The Firebase constraint is real. At some point, clients will outgrow it. Migration to a more flexible infrastructure setup would require work, though the architectural pattern itself is portable. The choreography layer code - where the business logic lives - should transfer with minimal changes. The orchestration layer might need rewrites depending on the target infrastructure.

We’re still learning the optimal transition point from our minimal event bus utility to a more robust system. That’s a conversation for the client’s permanent tech team when they take over. We build foundations that work and can evolve, not perfect final architectures.

The debugging complexity of event-driven systems is real and ongoing. We manage it, but it’s not free. Teams need discipline around logging, observability, and event schema management.

Why This Matters for CTOs and Technical Decision-Makers

If you’re trying to figure out how to safely adopt LLM-assisted development without exposing IP or creating unmaintainable codebases, architecture matters more than tooling.

If you’re trying to scale development capacity without linearly scaling senior developer headcount, team composition strategies matter more than hiring plans.

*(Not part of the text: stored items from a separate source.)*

Lemma wp_binit s (Q : unit -> kernel -> Prop) :
  fresh_bufs (bufs s) -> (forall s', init_inv s buf_ids s' -> Q tt s') -> wp binit s Q.
Proof.
  intros [Hlen Hfresh] HQ. unfold binit.
  apply wp_bind. eapply wp_done; [done|].
  apply wp_bind. eapply wp_done; [apply bfset_eq|].
  apply wp_bind. eapply wp_done; [apply bfset_eq|]. rewrite on_bufs_compose.
  apply (wp_iter (fun l s' => exists pre, buf_ids = pre ++ l /\ init_inv s pre s')).
  - intros i l s' (pre & Hids & Hinv).
    assert (i ∈ buf_ids) as Hi by (rewrite Hids; apply elem_of_app; right; by left).
    eapply wp_done; [apply init_body_eq|].
    + intros ->. by apply bhead_not_id.
    + rewrite (ii_length _ _ _ Hinv). apply elem_of_seq in Hi. lia.
    + change (i :: l) with ([i] ++ l) in Hids. rewrite app_assoc in Hids.
      exists (pre ++ [i]). split; [done|].
      pose proof (NoDup_seq 0 (Z.to_nat NBUF)) as Hnd. fold buf_ids in Hnd.
      rewrite Hids in Hnd.
      apply init_inv_step; [done| |].
      * by apply NoDup_app in Hnd as [? _].
      * intros j Hj. rewrite Hids. apply elem_of_app. by left.
  - intros s' (pre & Hids & Hinv). rewrite app_nil_r in Hids. subst. by apply HQ.
  - exists []. split; [done|]. constructor; rewrite ?on_bufs_bufs.
    + done.
    + by rewrite !length_alter.
    + change (bnext (alter (set_b_next bhead) bhead (alter (set_b_prev bhead) bhead (bufs s)))
        bhead = bhead /\
        bprev (alter (set_b_next bhead) bhead (alter (set_b_prev bhead) bhead (bufs s)))
        bhead = bhead).
      assert (bhead < length (bufs s))%nat by (unfold bhead; lia).
      unfold bnext, bprev.
      by rewrite !total_alter, !decide_True by (rewrite ?length_alter; done).
    + intros i b Hb. simpl in Hb.
      apply alter_links in Hb as (b1 & Hb & E1); [|done].
      apply alter_links in Hb as (b0 & Hb & E0); [|done].
      destruct (same_but_links_trans _ _ _ E0 E1) as (-> & -> & _ & -> & -> & _).
      destruct (Hfresh i b0 Hb) as (H1 & H2 & H3 & H4). split_and!; [done..|].
      intros [->|[]%not_elem_of_nil]%elem_of_cons. by apply H4.
    + by destruct s.
Qed.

If you’re trying to get MVPs to market in weeks rather than quarters whilst still protecting competitive advantage, knowing what to automate and what to hand-build matters more than development velocity alone.

This architecture isn’t the only way to solve these problems. But it’s a way that’s worked across multiple projects for five years, that’s been taught by architects with four decades of experience, and that’s adapting well to the realities of LLM-assisted development.

The industry will keep arguing about orchestration versus choreography as competing patterns. We’ll keep using both, because the problems we’re solving require both, and the trade-offs make sense for the contexts we work in.

That’s not fence-sitting. That’s choosing tools based on the job, not the blog post you read last week.